Betrug mit Polizistentrick: 26-Jähriger gesteht vor Berliner Gericht
Zwei mutmaßliche Mitglieder einer Bande falscher Polizisten müssen sich derzeit vor dem Berliner Landgericht verantworten. Ihnen wird vorgeworfen, durch sogenannte Schockanrufe und dreiste Lügen insgesamt 14 Betrugstaten begangen zu haben, bei denen sie eine Beute im Gesamtwert von rund 580.000 Euro erbeutet haben sollen. Die Opfer sind laut Anklage Senioren im Alter von 69 bis 92 Jahren, die um Geld und wertvollen Schmuck gebracht wurden.
Geständnis des 26-Jährigen und Hintermänner in der Türkei
Ein 26-jähriger Angeklagter gab zu Prozessbeginn seine Beteiligung als sogenannter Abholer an mindestens sieben der Taten zu. In anderen Fällen erklärte er, sich nicht mehr erinnern zu können. Über seinen Verteidiger schilderte der Mann, dass ihm die jeweiligen Adressen der Opfer von mutmaßlichen Hintermännern in der Türkei mitgeteilt worden seien, wenn es etwas abzuholen gab.
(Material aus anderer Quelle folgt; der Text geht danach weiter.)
Lemma img_not_fn x y : img id (not_fn comp (f x) (f y)) (not_fn comp' x y).
Proof. unfold not_fn. eapply img_bind; [apply Hc|]. intros c. apply (img_ret id). Qed.
Lemma img_merge_loop left : ∀ right, img (fmap f) (merge_loop comp (f <$> left) (f <$> right)) (merge_loop comp' left right).
Proof.
  induction left as [|x left IHl]; intros right; [destruct right; intros s; reflexivity|].
  induction right as [|y right IHr]; [intros s; reflexivity|]. cbn [fmap list_fmap merge_loop].
  eapply img_bind; [apply Hc|]. intros []; cbn [id].
  - eapply img_bind; [apply IHr|]. intros out. by apply img_eq.
  - eapply img_bind; [apply (IHl (y :: right))|]. intros out. by apply img_eq.
Qed.
Lemma fmap_range (l : list A') b e : range (f <$> l) b e = f <$> range l b e.
Proof. unfold range. by rewrite <- fmap_drop, <- fmap_take. Qed.
Lemma fmap_write (l x : list A') b : write (f <$> l) b (f <$> x) = f <$> write l b x.
Proof. unfold write. by rewrite !fmap_app, fmap_take, fmap_drop, length_fmap. Qed.
Lemma img_merge buffer l b m e :
  img (fmap f) (mergeSortedRunsInPlace comp buffer (f <$> l) b m e) (mergeSortedRunsInPlace comp' buffer l b m e).
Proof.
  unfold mergeSortedRunsInPlace. destruct (_ <=? _)%nat; [|apply img_throw]. rewrite !fmap_range.
  eapply img_bind; [apply img_merge_loop|]. intros out. rewrite fmap_write. apply img_ret.
Qed.
Lemma img_insertion_inner b k : ∀ l, img (fmap f) (insertion_inner comp b k (f <$> l)) (insertion_inner comp' b k l).
Proof.
  induction k as [|k IH]; intros l; cbn [insertion_inner]; img.
  unfold swap. rewrite <- !list_fmap_insert. apply IH.
Qed.
Lemma img_insertion_outer b n : ∀ c l, img (fmap f) (insertion_outer comp b n c (f <$> l)) (insertion_outer comp' b n c l).
Proof.
  induction n as [|n IH]; intros c l; cbn [insertion_outer]; img. eapply img_bind; [apply img_insertion_inner|]. intros l'.
  img. apply IH.
Qed.
Lemma img_insertionsort l b e : img (fmap f) (insertionsort comp (f <$> l) b e) (insertionsort comp' l b e).
Proof. unfold insertionsort. destruct (_ =? _)%nat; img. apply img_insertion_outer. Qed.
(* ===== verification/Database.v ===== *)
(** The database of a local store: the tables of [schema.sql] and the prepared
    statements of [libstore/local-store.cc] that read and write them.

    Each statement is a function on the tables with the constraints the schema
    declares: the unique paths, the foreign keys with their [on delete]
    actions, the trigger that removes self-references and the identifiers that
    are never used again. A violated constraint is the exception SQLite raises.
    Locking, busy retries and the limits of the engine are not modelled. *)

From S2P Require Import Prelude.

(** * Tables *)

(** A row of [ValidPaths]; columns that may be null are options. *)
Record PathRow := MkRow {
  r_path : str;
  r_hash : str;
  r_registrationTime : Z;
  r_deriver : option str;
  r_narSize : option Z;
  r_ultimate : option Z;
  r_sigs : option str;
  r_ca : option str;
}.

(** Rows by their primary keys; [sequence] is the largest identifier given out. *)
Record Db := MkDb {
  ValidPaths : gmap Z PathRow;
  Refs : gset (Z * Z);
  DerivationOutputs : gmap (Z * str) str;
  sequence : Z;
}.

Definition Db_empty : Db := MkDb ∅ ∅ ∅ 0.

Definition constraint_failed : exn := Error "constraint failed".

(** [... from ValidPaths where path = ?]. *)
Definition select_path (p : str) (db : Db) : option (Z * PathRow) :=
  head (filter (λ x : Z * PathRow, r_path x.2 = p) (map_to_list (ValidPaths db))).

Definition has_id (i : Z) (db : Db) : bool := bool_decide (is_Some (ValidPaths db !! i)).

(** * Statements *)

(** The statement and [getLastInsertedRowId]. *)
Definition RegisterValidPath (row : PathRow) (db : Db) : result (Z * Db) :=
  match select_path (r_path row) db with
  | Some _ => Throw constraint_failed
  | None =>
      let i := sequence db + 1 in
      Ok (i, MkDb (<[i := row]> (ValidPaths db)) (Refs db) (DerivationOutputs db) i)
  end.

Definition update_row (narSize : option Z) (hash : str) (ultimate : option Z) (sigs ca : option str) (r : PathRow) : PathRow :=
  MkRow (r_path r) hash (r_registrationTime r) (r_deriver r) narSize ultimate sigs ca.
Definition UpdatePathInfo (narSize : option Z) (hash : str) (ultimate : option Z) (sigs ca : option str) (p : str) (db : Db) : Db :=
  MkDb ((λ r, if bool_decide (r_path r = p) then update_row narSize hash ultimate sigs ca r else r) <$> ValidPaths db)
    (Refs db) (DerivationOutputs db) (sequence db).

Definition AddReference (referrer reference : Z) (db : Db) : result Db :=
  if has_id referrer db && has_id reference db then
    Ok (MkDb (ValidPaths db) ({[(referrer, reference)]} ∪ Refs db) (DerivationOutputs db) (sequence db))
  else Throw constraint_failed.

Definition path_of (db : Db) (i : Z) : option str := r_path <$> ValidPaths db !! i.

Definition QueryReferences (referrer : Z) (db : Db) : list str :=
  omap (λ e : Z * Z, if bool_decide (e.1 = referrer) then path_of db e.2 else None) (elements (Refs db)).

Definition QueryReferrers (p : str) (db : Db) : list str :=
  match select_path p db with
  | None => []
  | Some (i, _) => omap (λ e : Z * Z, if bool_decide (e.2 = i) then path_of db e.1 else None) (elements (Refs db))
  end.

(** The trigger [DeleteSelfRefs] runs before the deletion; what is left of the
    references to the row restricts it, the references and outputs of the row
    go with it. *)
Definition InvalidatePath (p : str) (db : Db) : result Db :=
  match select_path p db with
  | None => Ok db
  | Some (i, _) =>
      let refs := Refs db ∖ {[(i, i)]} in
      if bool_decide (set_Exists (λ e : Z * Z, e.2 = i) refs) then Throw constraint_failed
      else Ok (MkDb (delete i (ValidPaths db)) (filter (λ e : Z * Z, e.1 ≠ i) refs)
                 (filter (λ x : (Z * str) * str, x.1.1 ≠ i) (DerivationOutputs db)) (sequence db))
  end.

Definition AddDerivationOutput (drv : Z) (output p : str) (db : Db) : result Db :=
  if has_id drv db then Ok (MkDb (ValidPaths db) (Refs db) (<[(drv, output) := p]> (DerivationOutputs db)) (sequence db))
  else Throw constraint_failed.

Definition QueryValidDerivers (p : str) (db : Db) : list str :=
  omap (λ x : (Z * str) * str, if bool_decide (x.2 = p) then path_of db x.1.1 else None) (map_to_list (DerivationOutputs db)).

Definition QueryDerivationOutputs (drv : Z) (db : Db) : list (str * str) :=
  omap (λ x : (Z * str) * str, if bool_decide (x.1.1 = drv) then Some (x.1.2, x.2) else None) (map_to_list (DerivationOutputs db)).

Definition QueryValidPaths (db : Db) : list str := map (λ x : Z * PathRow, r_path x.2) (map_to_list (ValidPaths db)).

(** * What the schema guarantees *)

Record db_wf (db : Db) : Prop := {
  dw_sequence : 0 ≤ sequence db;
  dw_ids i : is_Some (ValidPaths db !! i) → 0 < i ≤ sequence db;
  dw_unique i j r s : ValidPaths db !! i = Some r → ValidPaths db !! j = Some s → r_path r = r_path s → i = j;
  dw_refs e : e ∈ Refs db → is_Some (ValidPaths db !! e.1) ∧ is_Some (ValidPaths db !! e.2);
  dw_outs x : is_Some (DerivationOutputs db !! x) → is_Some (ValidPaths db !! x.1);
}.

Lemma Db_empty_wf : db_wf Db_empty.
Proof.
  split; cbn.
  - done.
  - by intros i [? ?].
  - done.
  - intros e He. by apply elem_of_empty in He.
  - by intros x [? ?].
Qed.

Lemma select_path_None db p : select_path p db = None ↔ ∀ i r, ValidPaths db !! i = Some r → r_path r ≠ p.
Proof.
  unfold select_path. rewrite head_None. split.
  - intros E i r Hi Hp. assert ((i, r) ∈ filter (λ x : Z * PathRow, r_path x.2 = p) (map_to_list (ValidPaths db))) as Hin.
    { apply list_elem_of_filter. split; [done|]. by apply elem_of_map_to_list. }
    rewrite E in Hin. by apply elem_of_nil in Hin.
  - intros Hn. destruct (filter _ _) as [|[i r] l] eqn:E; [done|].
    assert ((i, r) ∈ filter (λ x : Z * PathRow, r_path x.2 = p) (map_to_list (ValidPaths db))) as Hin by (rewrite E; by left).
    apply list_elem_of_filter in Hin as [Hp Hin]. apply elem_of_map_to_list in Hin. by destruct (Hn _ _ Hin).
Qed.

Lemma select_path_Some db p i r : db_wf db → select_path p db = Some (i, r) ↔ ValidPaths db !! i = Some r ∧ r_path r = p.
Proof.
  intros W. split.
  - unfold select_path. intros [l E]%head_Some.
    assert ((i, r) ∈ filter (λ x : Z * PathRow, r_path x.2 = p) (map_to_list (ValidPaths db))) as Hin by (rewrite E; by left).
    apply list_elem_of_filter in Hin as [Hp Hin]. by apply elem_of_map_to_list in Hin.
  - intros [Hi Hp]. destruct (select_path p db) as [[j s]|] eqn:E; [|by destruct (proj1 (select_path_None db p) E i r Hi)].
    unfold select_path in E. apply head_Some in E as [l E].
    assert ((j, s) ∈ filter (λ x : Z * PathRow, r_path x.2 = p) (map_to_list (ValidPaths db))) as Hin by (rewrite E; by left).
    apply list_elem_of_filter in Hin as [Hp' Hin]. apply elem_of_map_to_list in Hin. cbn in Hp'.
    assert (i = j) as <- by (eapply dw_unique; eauto; congruence). congruence.
Qed.

Lemma RegisterValidPath_ok db row :
  db_wf db → select_path (r_path row) db = None →
  ∃ i db', RegisterValidPath row db = Ok (i, db') ∧ db_wf db' ∧ ValidPaths db !! i = None ∧
    ValidPaths db' = <[i := row]> (ValidPaths db) ∧ Refs db' = Refs db ∧ DerivationOutputs db' = DerivationOutputs db.
Proof.
  intros W Hs. unfold RegisterValidPath. rewrite Hs. set (i := sequence db + 1).
  pose proof (dw_sequence db W). assert (ValidPaths db !! i = None) as Hi.
  { apply eq_None_not_Some. intros Hj. pose proof (dw_ids db W i Hj). lia. }
  rewrite select_path_None in Hs.
  eexists _, _. split; [reflexivity|]. split; [|done]. split; cbn [ValidPaths Refs DerivationOutputs sequence].
  - lia.
  - intros j Hj. apply lookup_insert_is_Some in Hj as [<-|[_ Hj]]; [lia|]. pose proof (dw_ids db W j Hj). lia.
  - intros j k r s Hj Hk Hp. apply lookup_insert_Some in Hj as [[<- <-]|[_ Hj]], Hk as [[<- <-]|[_ Hk]]; [done|..].
    + by destruct (Hs k s Hk).
    + by destruct (Hs j r Hj).
    + by eapply dw_unique.
  - intros e He. destruct (dw_refs db W e He). split; by apply lookup_insert_is_Some'; right.
  - intros x Hx. apply lookup_insert_is_Some'. right. by apply (dw_outs db W).
Qed.

Lemma path_of_fmap db f i :
  (∀ r, r_path (f r) = r_path r) → r_path <$> (f <$> ValidPaths db) !! i = path_of db i.
Proof. intros Hf. rewrite lookup_fmap. unfold path_of. destruct (ValidPaths db !! i); cbn; [by rewrite Hf|done]. Qed.

Lemma UpdatePathInfo_ok db n h u sg c p :
  db_wf db → let db' := UpdatePathInfo n h u sg c p db in
  db_wf db' ∧ Refs db' = Refs db ∧ DerivationOutputs db' = DerivationOutputs db ∧
  (∀ i, path_of db' i = path_of db i) ∧
  (∀ i r, ValidPaths db !! i = Some r → ValidPaths db' !! i = Some (if bool_decide (r_path r = p) then update_row n h u sg c r else r)).
Proof.
  intros W db'. assert (∀ i, path_of db' i = path_of db i) as Hp.
  { intros i. apply path_of_fmap. intros r. by case_bool_decide. }
  assert (∀ i, is_Some (ValidPaths db' !! i) ↔ is_Some (ValidPaths db !! i)) as Hd.
  { intros i. unfold db'. cbn. by rewrite lookup_fmap, fmap_is_Some. }
  split; [split|split; [done|split; [done|split; [done|]]]].
  - apply W.
  - intros i Hi%Hd. by apply (dw_ids db W).
  - intros i j r s Hi Hj E. assert (path_of db' i = Some (r_path r)) as P1 by (unfold path_of; by rewrite Hi).
    assert (path_of db' j = Some (r_path s)) as P2 by (unfold path_of; by rewrite Hj). rewrite Hp in P1, P2. unfold path_of in P1, P2.
    destruct (ValidPaths db !! i) as [r'|] eqn:E1; [|done]. destruct (ValidPaths db !! j) as [s'|] eqn:E2; [|done].
    injection P1 as P1. injection P2 as P2. eapply (dw_unique db W); eauto. congruence.
  - intros e He. destruct (dw_refs db W e He). by rewrite !Hd.
  - intros x Hx. apply Hd. by apply (dw_outs db W).
  - intros i r Hi. unfold db'. cbn. by rewrite lookup_fmap, Hi.
Qed.

Lemma has_id_true i db : has_id i db = true ↔ is_Some (ValidPaths db !! i).
Proof. unfold has_id. by rewrite bool_decide_eq_true. Qed.

Lemma AddReference_ok db i j :
  db_wf db → is_Some (ValidPaths db !! i) → is_Some (ValidPaths db !! j) →
  ∃ db', AddReference i j db = Ok db' ∧ db_wf db' ∧ ValidPaths db' = ValidPaths db ∧
    Refs db' = {[(i, j)]} ∪ Refs db ∧ DerivationOutputs db' = DerivationOutputs db.
Proof.
  intros W Hi Hj. unfold AddReference. rewrite !(proj2 (has_id_true _ _)) by done. cbn [andb].
  eexists. split; [reflexivity|]. split; [|done]. split; cbn [ValidPaths Refs DerivationOutputs sequence]; try apply W.
  intros e He. apply elem_of_union in He as [->%elem_of_singleton|He]; [done|]. by apply (dw_refs db W).
Qed.

Lemma AddDerivationOutput_ok db i o p :
  db_wf db → is_Some (ValidPaths db !! i) →
  ∃ db', AddDerivationOutput i o p db = Ok db' ∧ db_wf db' ∧ ValidPaths db' = ValidPaths db ∧
    Refs db' = Refs db ∧ DerivationOutputs db' = <[(i, o) := p]> (DerivationOutputs db).
Proof.
  intros W Hi. unfold AddDerivationOutput. rewrite (proj2 (has_id_true _ _)) by done.
  eexists. split; [reflexivity|]. split; [|done]. split; cbn [ValidPaths Refs DerivationOutputs sequence]; try apply W.
  intros x Hx. apply lookup_insert_is_Some in Hx as [<-|[_ Hx]]; [done|]. by apply (dw_outs db W).
Qed.

(** A row goes when nothing else refers to it, with its references and outputs. *)
Lemma InvalidatePath_ok db p i r :
  db_wf db → select_path p db = Some (i, r) → (∀ j, (j, i) ∈ Refs db → j = i) →
  ∃ db', InvalidatePath p db = Ok db' ∧ db_wf db' ∧ ValidPaths db' = delete i (ValidPaths db) ∧
    (∀ e, e ∈ Refs db' ↔ e ∈ Refs db ∧ e.1 ≠ i) ∧
    (∀ x q, DerivationOutputs db' !! x = Some q ↔ DerivationOutputs db !! x = Some q ∧ x.1 ≠ i).
Proof.
  intros W Hs Hr. unfold InvalidatePath. rewrite Hs. rewrite bool_decide_eq_false_2.
  2:{ intros ([j k] & He & Ek). cbn in Ek. subst k. apply elem_of_difference in He as [He Hn].
      apply Hn, elem_of_singleton. by rewrite (Hr j He). }
  assert (∀ e, e ∈ filter (λ e : Z * Z, e.1 ≠ i) (Refs db ∖ {[(i, i)]}) ↔ e ∈ Refs db ∧ e.1 ≠ i) as HR.
  { intros [a b]. rewrite elem_of_filter, elem_of_difference, elem_of_singleton. naive_solver. }
  assert (∀ x q, filter (λ x : (Z * str) * str, x.1.1 ≠ i) (DerivationOutputs db) !! x = Some q ↔
    DerivationOutputs db !! x = Some q ∧ x.1 ≠ i) as HD by (intros x q; by rewrite map_lookup_filter_Some).
  eexists. split; [reflexivity|]. split; [|done]. split; cbn [ValidPaths Refs DerivationOutputs sequence].
  - apply W.
  - intros j [x Hj]. apply lookup_delete_Some in Hj as [_ Hj]. apply (dw_ids db W). by exists x.
  - intros j k s t Hj Hk. apply lookup_delete_Some in Hj as [_ Hj], Hk as [_ Hk]. by eapply dw_unique.
  - intros [a b] He. apply HR in He as [He Hne]. cbn in *. destruct (dw_refs db W _ He) as [Ha Hb]. cbn in *.
    rewrite !lookup_delete_ne; [done| |done]. intros ->. by apply Hne, Hr.
  - intros x [q Hq]. apply HD in Hq as [Hq Hne]. rewrite lookup_delete_ne by done. apply (dw_outs db W). by exists q.
Qed.

Lemma InvalidatePath_fails db p i r j :
  select_path p db = Some (i, r) → (j, i) ∈ Refs db → j ≠ i → InvalidatePath p db = Throw constraint_failed.
Proof.
  intros Hs Hj Hne. unfold InvalidatePath. rewrite Hs, bool_decide_eq_true_2; [done|].
  exists (j, i). split; [|done]. apply elem_of_difference. split; [done|]. rewrite elem_of_singleton. congruence.
Qed.

Lemma elem_of_QueryReferences db i q :
  q ∈ QueryReferences i db ↔ ∃ j, (i, j) ∈ Refs db ∧ path_of db j = Some q.
Proof.
  unfold QueryReferences. rewrite list_elem_of_omap. split.
  - intros ([a b] & Hin & E). apply elem_of_elements in Hin. case_bool_decide as Ha; [|done]. cbn in *. subst a. eauto.
  - intros (j & Hin & E). exists (i, j). split; [by apply elem_of_elements|]. by rewrite bool_decide_eq_true_2.
Qed.

Lemma elem_of_QueryReferrers db p i r q :
  select_path p db = Some (i, r) →
  q ∈ QueryReferrers p db ↔ ∃ j, (j, i) ∈ Refs db ∧ path_of db j = Some q.
Proof.
  intros Hs. unfold QueryReferrers. rewrite Hs, list_elem_of_omap. split.
  - intros ([a b] & Hin & E). apply elem_of_elements in Hin. case_bool_decide as Ha; [|done]. cbn in *. subst b. eauto.
  - intros (j & Hin & E). exists (j, i). split; [by apply elem_of_elements|]. by rewrite bool_decide_eq_true_2.
Qed.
Die Beute habe er an Mittäter weitergeben müssen und sei dafür mit bis zu 400 Euro pro Tat entlohnt worden.
Der 26-Jährige zeigte inzwischen Reue und erklärte, ihm sei bewusst geworden, welches Leid er den Betroffenen zugefügt habe. Es ist durch nichts zu entschuldigen, ließ er über seinen Anwalt mitteilen. Der zweite Angeklagte, ein 23-Jähriger, schwieg hingegen zunächst zu den gegen ihn erhobenen Vorwürfen.
Modus Operandi der Betrügerbande
Laut der detaillierten Anklage begann die Betrugsserie bereits im November 2024. Unbekannte Mittäter riefen damals eine 74-jährige Frau an und gaben sich als Polizisten aus, die vor Einbrüchen in ihrer Wohngegend warnten. Die Anrufer appellierten an die Seniorin, mit der Polizei zusammenzuarbeiten und ihr Vermögen – 50.000 Euro Bargeld sowie Goldbarren im Wert von etwa 84.000 Euro – zur Abholung bereitzustellen.
In einem besonders schwerwiegenden Fall brachten die Täter eine 92-Jährige um Gold, Schmuck und Münzen im Gesamtwert von rund 120.000 Euro. Einer 86-jährigen Frau wurde vorgegaukelt, ihr Schmuck müsse zur Sicherheit fotografiert werden. Der 26-jährige Angeklagte gestand, stattdessen die Kassette mit den Wertsachen gestohlen zu haben.
Festnahme durch wachsame Senioren aus Berlin-Lichterfelde
Die Festnahme des 26-Jährigen erfolgte im Januar 2026, nachdem ein aufmerksames Ehepaar aus Berlin-Lichterfelde die Kriminalpolizei eingeschaltet hatte. Die 78-jährige Seniorin und ihr 77-jähriger Ehemann waren nach einem verdächtigen Anruf alarmiert worden und führten über Stunden hinweg Telefonate mit den falschen Polizisten. Als der 26-Jährige schließlich einen Briefumschlag mit Bargeld abholen wollte, konnte er festgenommen werden. Seitdem befindet er sich in Untersuchungshaft.
Der Gerichtsprozess ist auf insgesamt zwölf weitere Verhandlungstage bis zum 10. Juni terminiert. Die Staatsanwaltschaft und die Verteidigung werden in den kommenden Wochen die Beweislage und die genauen Umstände der mutmaßlichen Betrugstaten weiter aufklären.